Hoje, este é um dos problemas que Laís precisa enfrentar dentro da sala de aula e que bravamente luta para superar. “Aqui nós encontramos muitos alunos que não sabem ler e isso me toca muito porque toda a minha trajetória passa pela alfabetização. E aqui (EFA) eu consigo fazer esse trabalho com eles”.

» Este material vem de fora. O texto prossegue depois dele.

(** Only the finalizer needs to be removed. *)
Definition releaseSecret (sec : option Secret.t)
           (c : kubernetes.Interface St) : M St (option error) :=
  match sec with
  | None => ret None
  | Some sec =>
      let* (sec, err) :=
        Secrets_Get c (Secret.Namespace sec) (Secret.Name sec) in
      match err with
      | Some e => ret (Some e)
      | None =>
          let sec := removeFinalizerSecret sec in
          let* (sec, err) := Secrets_Update c (Secret.Namespace sec) sec in
          match err with
          | Some e => ret (Some e)
          | None => ret None
          end
      end
  end.

(** Remove the finalizer allowing the OBC to finally be deleted. *)
Definition releaseOBC (obc : option ObjectBucketClaim.t)
           (c : versioned.Interface St) : M St (option error) :=
  match obc with
  | None => ret None
  | Some obc =>
      let obcNsName :=
        ObjectBucketClaim.Namespace obc +:+ "/" +:+ ObjectBucketClaim.Name obc in
      let* (obc, err) :=
        ObjectBucketClaims_Get c (ObjectBucketClaim.Namespace obc)
                               (ObjectBucketClaim.Name obc) in
      match err with
      | Some e =>
          ret (Some (Wrapf "unable to Get obc %q in order to remove finalizer: %v"
                           [obcNsName] e))
      | None =>
          let obc := removeFinalizerClaim obc in
          let* (obc, err) :=
            ObjectBucketClaims_Update c (ObjectBucketClaim.Namespace obc) obc in
          match err with
          | Some e =>
              ret (Some (Wrapf "unable to Update obc %q to reflect removed finalizer: %v"
                               [obcNsName] e))
          | None => ret None
          end
      end
  end.

(** The OB does not have an ownerReference and must be explicitly
    deleted after its finalizer is removed.  [removeFinalizer(ob)]
    writes to the caller's object; [Update] is then sent that object,
    and its result replaces [ob]. *)
Definition deleteObjectBucket (ob : option loc)
           (c : versioned.Interface St) : M St (option error) :=
  match ob with
  | None => ret None
  | Some l =>
      let* o := loadBucket l in
      let* _ := storeBucket l (removeFinalizerBucket o) in
      let* o := loadBucket l in
      let* (ob, err) := ObjectBuckets_Update c o in
      match err with
      | Some e => ret (Some e)
      | None =>
          let* err := ObjectBuckets_Delete c (ObjectBucket.Name ob) in
          match err with
          | Some e =>
              if errors.IsNotFound (Some e) then ret None
              else ret (Some (Wrapf "error deleting ObjectBucket %q: %v"
                                    [ObjectBucket.Name ob] e))
          | None => ret None
          end
      end
  end.
(** * match_wrapper.match: flag formatting and command assembly

    A shallow embedding of [src/match_wrapper/match.py] (Python 2): the
    [FlagFormatter] class and the four wrapper functions [calcsfh],
    [hybridMC], [zcmerge] and [zcombine], together with the properties of
    the specification that concern them. *)

From Stdlib Require Import ZArith String Ascii List Bool Lia SpecFloat.
From stdpp Require Import base option list strings gmap fin_maps pretty.

Local Open Scope string_scope.
Local Open Scope list_scope.
Local Open Scope Z_scope.

(** ** Python values *)

(** The values the wrappers receive: [None], booleans, integers, floats
    (IEEE binary64, as [spec_float]), byte strings, lists and tuples. *)
#[warnings="-register-all"]
Inductive pyval : Type :=
| PNone
| PBool (b : bool)
| PInt (z : Z)
| PFloat (x : spec_float)
| PStr (s : string)
| PList (l : list pyval)
| PTuple (l : list pyval).

(** The exception classes that matter to the control flow of the module. *)
Inductive exn : Type :=
| TypeError
| ValueError
| KeyError
| IndexError
| AttributeError
| OverflowError
| Unmodelled.

(** [KeyError] and [IndexError] are the subclasses of [LookupError]. *)
Definition is_LookupError (e : exn) : bool :=
  match e with
  | KeyError | IndexError => true
  | _ => false
  end.

(** A computation either returns or raises. *)
Inductive result (A : Type) : Type :=
| Ok (a : A)
| Raise (e : exn).
Arguments Ok {A} a.
Arguments Raise {A} e.

Definition bind {A B} (m : result A) (k : A -> result B) : result B :=
  match m with
  | Ok a => k a
  | Raise e => Raise e
  end.

Notation "'do' x <- m ; k" := (bind m (fun x => k))
  (at level 10, x name, m at level 100, k at level 200).

(** A list comprehension whose body may raise: elements are evaluated left
    to right and the first exception leaves the comprehension. *)
Fixpoint traverse {A B} (f : A -> result B) (l : list A) : result (list B) :=
  match l with
  | [] => Ok []
  | x :: l' => do y <- f x; do ys <- traverse f l'; Ok (y :: ys)
  end.

(** [val is True]. *)
Definition is_True (v : pyval) : bool :=
  match v with
  | PBool true => true
  | _ => false
  end.

(** [val is 0]: identity with the interned integer zero. Neither [0.0] nor
    [False] is that object. *)
Definition is_int_zero (v : pyval) : bool :=
  match v with
  | PInt 0 => true
  | _ => false
  end.

(** Truth value of an object, as an [if] or [elif] tests it. *)
Definition truthy (v : pyval) : bool :=
  match v with
  | PNone => false
  | PBool b => b
  | PInt z => negb (z =? 0)
  | PFloat (S754_zero _) => false
  | PFloat _ => true
  | PStr "" => false
  | PStr _ => true
  | PList [] | PTuple [] => false
  | PList _ | PTuple _ => true
  end.

(** [isinstance(val, basestring)]. *)
Definition is_basestring (v : pyval) : bool :=
  match v with
  | PStr _ => true
  | _ => false
  end.

(** Iterating over an object: a string yields its one-character strings, a
    list or a tuple its items; anything else is not iterable. *)
Definition char_strings (s : string) : list pyval :=
  map (fun c => PStr (String c "")) (list_ascii_of_string s).

Definition py_iter (v : pyval) : option (list pyval) :=
  match v with
  | PStr s => Some (char_strings s)
  | PList l | PTuple l => Some l
  | _ => None
  end.

(** Lists are not hashable; a tuple is when all its items are. *)
Fixpoint hashable (v : pyval) : bool :=
  match v with
  | PList _ => false
  | PTuple l => forallb hashable l
  | _ => true
  end.

(** [delim.join(strs)]. *)
Definition join (delim : string) (strs : list string) : string :=
  String.concat delim strs.

(** ** FlagFormatter *)

Section Match.

(** [str_format p v] is the built-in [p.format(v)], a format string
    applied to one positional argument. *)
Variable str_format : string -> pyval -> result string.

(** [f.format(v)] for an arbitrary object [f]: only strings have the
    method. *)
Definition call_format (f v : pyval) : result string :=
  match f with
  | PStr p => str_format p v
  | _ => Raise AttributeError
  end.

(** ['{:s}'.format(v)]: a string is copied unchanged. *)
Definition format_s (v : pyval) : result string :=
  match v with
  | PStr s => Ok s
  | _ => str_format "{:s}" v
  end.

(** The default format strings of [__init__]. *)
Definition default_fmt_dict : gmap string pyval :=
  list_to_map
    [ ("dAv", PStr "{:.2f}"); ("diskAv", PStr "{:.2f}");
      ("dAvy", PStr "{:.2f}"); ("zerobin", PStr "{:d}");
      ("incmult", PStr "{:.2f}"); ("incmultsig", PStr "{:.2f}");
      ("errmult", PStr "{:.2f}"); ("errmultsig", PStr "{:.2f}");
      ("logterr", PStr "{:.2f}"); ("logterrsig", PStr "{:.2f}");
      ("mbolerr", PStr "{:.2f}"); ("mbolerrsig", PStr "{:.2f}");
      ("mcseed", PStr "{:.2f}"); ("alpha", PStr "{:.2f}");
      ("dt", PStr "{:.2f}"); ("nburn", PStr "{:d}");
      ("nmc", PStr "{:d}"); ("nt", PStr "{:d}");
      ("nsfr", PStr "{:d}"); ("pscape", PStr "{:.2f}");
      ("tint", PStr "{:.2f}") ].

(** One turn of the loop over [kwargs.items()]. *)
Definition override (key : string) (val : pyval)
    (fmt_dict : gmap string pyval) : gmap string pyval :=
  match fmt_dict !! key with
  | Some _ => <[key := val]> fmt_dict
  | None => fmt_dict
  end.

(** The constructor, applied to the keyword arguments [kwargs]: the
    resulting [fmt_dict]. *)
Definition FlagFormatter_init (kwargs : gmap string pyval)
    : gmap string pyval :=
  map_fold override default_fmt_dict kwargs.

(** [self.fmt_dict[key]]. *)
Definition fmt_dict_getitem (fmt_dict : gmap string pyval) (key : pyval)
    : result pyval :=
  match key with
  | PStr k =>
      match fmt_dict !! k with
      | Some fmt => Ok fmt
      | None => Raise KeyError
      end
  | _ => if hashable key then Raise KeyError else Raise TypeError
  end.

(** [[f.format(v) for v, f in zip(val, fmt)]]. *)
Definition format_zip (fmt val : pyval) : result (list string) :=
  match py_iter val, py_iter fmt with
  | Some vs, Some fs =>
      traverse (fun vf => call_format (snd vf) (fst vf)) (zip vs fs)
  | _, _ => Raise TypeError
  end.

(** [[fmt.format(v) for v in val]]. *)
Definition format_each (fmt val : pyval) : result (list string) :=
  match py_iter val with
  | Some vs => traverse (fun v => call_format fmt v) vs
  | None => Raise TypeError
  end.

(** The body of the [elif] branch up to [valstr_list]. *)
Definition valstr_list (fmt val : pyval) : result (list string) :=
  if is_basestring val then
    do s <- call_format fmt val; Ok [s]
  else
    match format_zip fmt val with
    | Ok l => Ok l
    | Raise TypeError | Raise ValueError =>
        match format_each fmt val with
        | Ok l => Ok l
        | Raise TypeError => do s <- call_format fmt val; Ok [s]
        | Raise e => Raise e
        end
    | Raise e => Raise e
    end.

(** [FlagFormatter.__call__(key, val, delim)] on an instance whose
    [fmt_dict] is given. *)
Definition FlagFormatter_call (fmt_dict : gmap string pyval)
    (key val : pyval) (delim : string) : result (option string) :=
  if is_True val then
    do k <- format_s key; Ok (Some ("-" +:+ k))
  else if truthy val || is_int_zero val then
    do fmt <- fmt_dict_getitem fmt_dict key;
    do l <- valstr_list fmt val;
    do k <- format_s key;
    Ok (Some ("-" +:+ k +:+ "=" +:+ join delim l))
  else Ok None.

(** ** The wrapper functions *)

(** What a wrapper does with the assembled command: with [norun] it
    returns the string; otherwise it passes the string to
    [subprocess.call(cmd, shell=True)] and returns [None]. *)
Inductive outcome : Type :=
| Returned (cmd : string)
| Executed (cmd : string).

(** A formatter in the sense of the wrappers' [formatter] keyword: called
    with a flag and its value, it returns a string, [None], or raises. *)
Definition formatter_t : Type := pyval -> pyval -> result (option string).

(** [FlagFormatter()] called with the default delimiter. *)
Definition default_formatter : formatter_t :=
  fun key val => FlagFormatter_call (FlagFormatter_init ∅) key val ",".

(** [kwargs.get(key)] for a keyword name. *)
Definition kwargs_get (kwargs : gmap string pyval) (key : string) : pyval :=
  default PNone (kwargs !! key).

(** [kwargs[flag] = True]. The keywords of a call are strings, so an
    entry stored under another hashable object is read back only by the
    flag that stored it (see [kwargs_get_flag]). *)
Definition kwargs_set_True (kwargs : gmap string pyval) (flag : pyval)
    : result (gmap string pyval) :=
  match flag with
  | PStr s => Ok (<[s := PBool true]> kwargs)
  | _ => if hashable flag then Ok kwargs else Raise TypeError
  end.

(** [kwargs.get(flag)] for a member of [flag_list]: a flag that is not a
    string entered the list together with [kwargs[flag] = True]. *)
Definition kwargs_get_flag (kwargs : gmap string pyval) (flag : pyval)
    : pyval :=
  match flag with
  | PStr s => kwargs_get kwargs s
  | _ => PBool true
  end.

(** The steps "Mode flag" and "Transformation selection": a selection
    keyword that is set becomes a flag of its own, with value [True]. *)
Definition select (name : string)
    (st : gmap string pyval * list pyval)
    : result (gmap string pyval * list pyval) :=
  let flag := kwargs_get (fst st) name in
  if truthy flag then
    do kwargs' <- kwargs_set_True (fst st) flag;
    Ok (kwargs', snd st ++ [flag])
  else Ok st.

(** [flag in names] for a list of string literals: only a string is
    equal to one of them. *)
Definition py_in (flag : pyval) (names : list string) : bool :=
  match flag with
  | PStr s => bool_decide (s ∈ names)
  | _ => false
  end.

(** The step "Model selection": as [select], and [alpha] joins the list
    when the selection is ['DART']. *)
Definition select_model (st : gmap string pyval * list pyval)
    : result (gmap string pyval * list pyval) :=
  let modelflag := kwargs_get (fst st) "model" in
  if truthy modelflag then
    do kwargs' <- kwargs_set_True (fst st) modelflag;
    let flag_list := snd st ++ [modelflag] in
    if py_in modelflag ["DART"] then Ok (kwargs', flag_list ++ [PStr "alpha"])
    else Ok (kwargs', flag_list)
  else Ok st.

Definition calcsfh_mode_flags : list pyval :=
  map PStr ["ddist"; "full"; "verb"; "allstars"; "mcdata"; "allmcdata"].

Definition calcsfh_model_flags : list pyval :=
  map PStr ["dAv"; "diskAv"; "dAvy"; "appDmod"; "zerobin"; "incmult";
            "incmultsig"; "errmult"; "errmultsig"; "logterr";
            "logterrsig"; "mbolerr"; "mbolerrsig"; "mcseed"].

(** [kwargs] and [flag_list] of [calcsfh] when the flag strings are
    about to be made. *)
Definition calcsfh_flag_list (kwargs : gmap string pyval)
    : result (gmap string pyval * list pyval) :=
  do st <- select "mode" (kwargs, []);
  let st := (fst st, snd st ++ calcsfh_mode_flags ++ calcsfh_model_flags) in
  do st <- select_model st;
  select "transformation" st.

(** [kwargs.get('formatter', FlagFormatter())]. A callable passed as
    [formatter=] is the argument [formatter]; the map [kwargs] holds
    data, and calling a datum raises [TypeError]. *)
Definition get_formatter (formatter : option formatter_t)
    (kwargs : gmap string pyval) : formatter_t :=
  match kwargs !! "formatter" with
  | Some _ => fun _ _ => Raise TypeError
  | None => default default_formatter formatter
  end.

(** The comprehension that keeps the flag strings that are true: [None]
    and the empty string are dropped. *)
Definition keep_flagstr (flagstr : option string) : option string :=
  match flagstr with
  | Some "" => None
  | _ => flagstr
  end.

Definition flagstr_list (formatter : formatter_t)
    (kwargs : gmap string pyval) (flag_list : list pyval)
    : result (list string) :=
  do l <- traverse (fun flag => formatter flag (kwargs_get_flag kwargs flag))
                   flag_list;
  Ok (omap keep_flagstr l).

(** [cmd = '{0:s} {1:s}'.format(cmd, ' '.join(flagstr_list))], done when
    the list is not empty. *)
Definition add_flagstrs (cmd : string) (flagstrs : list string) : string :=
  match flagstrs with
  | [] => cmd
  | _ => cmd +:+ " " +:+ join " " flagstrs
  end.

(** The step "stdout file". *)
Definition add_outfile (cmd : string) (kwargs : gmap string pyval)
    : result string :=
  let outfile := kwargs_get kwargs "outfile" in
  if truthy outfile then
    do o <- format_s outfile; Ok (cmd +:+ " > " +:+ o)
  else Ok cmd.

(** The last step of every wrapper. *)
Definition finish (cmd : string) (kwargs : gmap string pyval) : outcome :=
  if truthy (kwargs_get kwargs "norun") then Returned cmd else Executed cmd.

(** The flag strings of a [calcsfh] call. *)
Definition calcsfh_flagstr_list (formatter : option formatter_t)
    (kwargs : gmap string pyval)
    : result (gmap string pyval * list string) :=
  do st <- calcsfh_flag_list kwargs;
  do l <- flagstr_list (get_formatter formatter (fst st)) (fst st) (snd st);
  Ok (fst st, l).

A EFA tem um regime de ensino diferenciado, onde os alunos se dividem em “tempo escola” e “tempo comunidade”, uma vez que eles alternam duas semanas morando na EFA e outras duas em casa. A alternância é feita em rodízio, enquanto alunos do 6º e 7º permanecem na instituição, os de 8º e 9º estão com suas famílias, e vice-versa.

Por conta dessa dinâmica, a professora consegue dedicar uma atenção especial àqueles estudantes que ainda trilham os primeiros passos na jornada da alfabetização.

“EU FAÇO EDUCAÇÃO COM AMOR”

A luta de Laís é um espelho de milhões de professores brasileiros que resistem em sala de aula mesmo diante da desvalorização e descaso do poder público. Mesmo consciente das dificuldades da profissão, a professora mantém a esperança na força transformadora da educação. Experiência que ela mesma vivenciou.

“Apesar dessa fala ser muito problemática e utópica, eu faço educação com amor. Eu acredito e tenho esperança”.